> [What the exercise asks]:
Lines from the one containing "Hn Hr). eauto." through the last line of the material below: print these exactly, and only these.

● ● ● ●

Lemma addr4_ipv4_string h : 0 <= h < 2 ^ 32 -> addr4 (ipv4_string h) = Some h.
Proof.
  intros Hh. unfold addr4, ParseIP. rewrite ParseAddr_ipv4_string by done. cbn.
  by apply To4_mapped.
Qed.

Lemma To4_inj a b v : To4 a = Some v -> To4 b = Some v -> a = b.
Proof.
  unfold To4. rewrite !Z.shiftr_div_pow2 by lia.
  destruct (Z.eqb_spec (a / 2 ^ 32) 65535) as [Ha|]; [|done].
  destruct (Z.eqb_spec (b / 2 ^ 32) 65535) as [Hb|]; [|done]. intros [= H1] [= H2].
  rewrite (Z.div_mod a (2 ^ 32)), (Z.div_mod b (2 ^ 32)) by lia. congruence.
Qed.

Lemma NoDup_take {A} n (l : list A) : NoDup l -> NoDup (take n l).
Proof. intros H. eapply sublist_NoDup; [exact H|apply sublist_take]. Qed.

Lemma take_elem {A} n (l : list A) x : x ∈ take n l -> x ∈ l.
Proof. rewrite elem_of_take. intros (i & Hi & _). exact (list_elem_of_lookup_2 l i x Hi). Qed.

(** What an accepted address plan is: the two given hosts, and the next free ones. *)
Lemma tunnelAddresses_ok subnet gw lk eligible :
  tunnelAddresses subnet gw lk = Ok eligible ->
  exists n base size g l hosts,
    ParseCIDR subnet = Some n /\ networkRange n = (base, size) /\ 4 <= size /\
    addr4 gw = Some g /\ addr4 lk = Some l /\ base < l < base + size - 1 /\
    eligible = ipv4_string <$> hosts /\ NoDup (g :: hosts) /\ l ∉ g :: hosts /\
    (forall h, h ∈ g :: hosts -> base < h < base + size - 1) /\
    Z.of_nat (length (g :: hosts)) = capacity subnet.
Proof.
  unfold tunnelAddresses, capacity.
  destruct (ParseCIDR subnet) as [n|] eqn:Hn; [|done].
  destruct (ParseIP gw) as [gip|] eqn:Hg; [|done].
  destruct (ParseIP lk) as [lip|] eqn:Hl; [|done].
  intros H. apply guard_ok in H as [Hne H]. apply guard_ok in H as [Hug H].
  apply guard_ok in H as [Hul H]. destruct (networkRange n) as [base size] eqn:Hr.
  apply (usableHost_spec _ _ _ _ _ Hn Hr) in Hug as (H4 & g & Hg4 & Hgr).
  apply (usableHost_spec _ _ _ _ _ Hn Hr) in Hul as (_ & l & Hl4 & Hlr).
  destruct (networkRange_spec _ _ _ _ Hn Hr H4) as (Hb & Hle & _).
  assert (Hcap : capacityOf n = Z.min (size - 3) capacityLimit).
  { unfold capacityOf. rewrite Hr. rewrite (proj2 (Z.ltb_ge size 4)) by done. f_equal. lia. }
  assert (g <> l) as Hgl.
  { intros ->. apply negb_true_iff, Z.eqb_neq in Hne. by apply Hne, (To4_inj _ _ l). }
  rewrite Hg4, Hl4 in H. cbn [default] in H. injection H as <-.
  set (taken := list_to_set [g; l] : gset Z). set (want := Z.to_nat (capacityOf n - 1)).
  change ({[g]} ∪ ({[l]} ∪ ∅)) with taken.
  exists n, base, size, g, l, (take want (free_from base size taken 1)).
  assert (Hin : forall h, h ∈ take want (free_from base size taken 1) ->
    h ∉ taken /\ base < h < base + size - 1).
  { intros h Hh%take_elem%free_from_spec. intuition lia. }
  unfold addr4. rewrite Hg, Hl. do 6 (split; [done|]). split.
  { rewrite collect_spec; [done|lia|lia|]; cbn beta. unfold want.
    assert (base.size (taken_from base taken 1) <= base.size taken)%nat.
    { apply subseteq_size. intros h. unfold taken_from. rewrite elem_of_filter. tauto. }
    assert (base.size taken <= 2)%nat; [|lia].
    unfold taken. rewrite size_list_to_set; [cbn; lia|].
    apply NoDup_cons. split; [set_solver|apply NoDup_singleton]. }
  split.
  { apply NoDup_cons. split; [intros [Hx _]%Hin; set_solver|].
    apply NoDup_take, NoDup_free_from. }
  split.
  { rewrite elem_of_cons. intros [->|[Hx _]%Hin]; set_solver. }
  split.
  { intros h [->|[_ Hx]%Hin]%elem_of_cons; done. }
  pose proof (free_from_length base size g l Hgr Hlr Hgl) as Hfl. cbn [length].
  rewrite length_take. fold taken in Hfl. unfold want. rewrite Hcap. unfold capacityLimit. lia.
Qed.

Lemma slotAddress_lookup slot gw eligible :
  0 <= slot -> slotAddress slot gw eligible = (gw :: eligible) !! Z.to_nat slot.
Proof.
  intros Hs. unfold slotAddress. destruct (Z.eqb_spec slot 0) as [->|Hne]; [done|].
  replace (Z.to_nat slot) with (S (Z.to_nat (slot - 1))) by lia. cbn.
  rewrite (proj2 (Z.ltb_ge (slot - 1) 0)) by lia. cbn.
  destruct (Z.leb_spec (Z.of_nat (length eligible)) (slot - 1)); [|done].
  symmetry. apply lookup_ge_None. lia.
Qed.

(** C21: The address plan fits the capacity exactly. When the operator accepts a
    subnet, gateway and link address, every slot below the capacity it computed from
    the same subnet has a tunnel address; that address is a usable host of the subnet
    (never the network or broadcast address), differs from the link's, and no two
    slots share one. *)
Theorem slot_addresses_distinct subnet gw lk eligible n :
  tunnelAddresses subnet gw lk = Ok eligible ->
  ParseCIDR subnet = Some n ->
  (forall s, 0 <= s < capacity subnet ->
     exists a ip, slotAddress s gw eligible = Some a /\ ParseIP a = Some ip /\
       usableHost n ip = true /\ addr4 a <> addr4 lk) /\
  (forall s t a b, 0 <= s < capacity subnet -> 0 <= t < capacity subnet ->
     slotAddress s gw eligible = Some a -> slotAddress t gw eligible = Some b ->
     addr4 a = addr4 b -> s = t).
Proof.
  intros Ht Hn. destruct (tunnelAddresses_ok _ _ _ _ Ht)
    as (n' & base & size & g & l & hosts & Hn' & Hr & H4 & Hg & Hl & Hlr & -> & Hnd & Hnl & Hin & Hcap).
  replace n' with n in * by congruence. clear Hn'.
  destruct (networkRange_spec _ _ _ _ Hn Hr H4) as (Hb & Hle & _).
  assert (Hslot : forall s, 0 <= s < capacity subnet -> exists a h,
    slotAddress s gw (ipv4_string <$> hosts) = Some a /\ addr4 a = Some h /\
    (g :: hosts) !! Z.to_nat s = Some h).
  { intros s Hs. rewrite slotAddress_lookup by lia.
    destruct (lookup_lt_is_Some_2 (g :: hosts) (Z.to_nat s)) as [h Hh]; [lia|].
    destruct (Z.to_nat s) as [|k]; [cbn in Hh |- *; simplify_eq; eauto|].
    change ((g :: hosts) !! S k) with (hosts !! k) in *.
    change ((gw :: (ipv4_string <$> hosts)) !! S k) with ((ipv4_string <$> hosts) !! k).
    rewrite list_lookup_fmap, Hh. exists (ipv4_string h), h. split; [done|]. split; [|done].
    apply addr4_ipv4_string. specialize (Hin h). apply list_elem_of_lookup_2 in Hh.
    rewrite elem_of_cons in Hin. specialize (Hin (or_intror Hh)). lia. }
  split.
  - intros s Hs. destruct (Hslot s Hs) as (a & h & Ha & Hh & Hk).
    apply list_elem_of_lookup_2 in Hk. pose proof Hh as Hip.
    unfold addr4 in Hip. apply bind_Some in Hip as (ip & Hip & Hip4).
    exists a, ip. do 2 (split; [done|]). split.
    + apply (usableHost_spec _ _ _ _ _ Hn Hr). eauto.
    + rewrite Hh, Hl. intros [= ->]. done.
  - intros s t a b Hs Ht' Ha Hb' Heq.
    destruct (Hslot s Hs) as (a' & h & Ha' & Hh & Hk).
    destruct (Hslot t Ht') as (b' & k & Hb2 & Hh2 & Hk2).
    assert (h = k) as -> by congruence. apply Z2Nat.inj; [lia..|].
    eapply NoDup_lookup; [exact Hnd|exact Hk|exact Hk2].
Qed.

● ● ● ●

> [Exercise result]:
    + apply (usableHost_spec _ _ _ _ _ Hn Hr). eauto.
    + rewrite Hh, Hl. intros [= ->]. done.
  - intros s t a b Hs Ht' Ha Hb' Heq.
    destruct (Hslot s Hs) as (a' & h & Ha' & Hh & Hk).
    destruct (Hslot t Ht') as (b' & k & Hb2 & Hh2 & Hk2).
    assert (h = k) as -> by congruence. apply Z2Nat.inj; [lia..|].
    eapply NoDup_lookup; [exact Hnd|exact Hk|exact Hk2].
Qed.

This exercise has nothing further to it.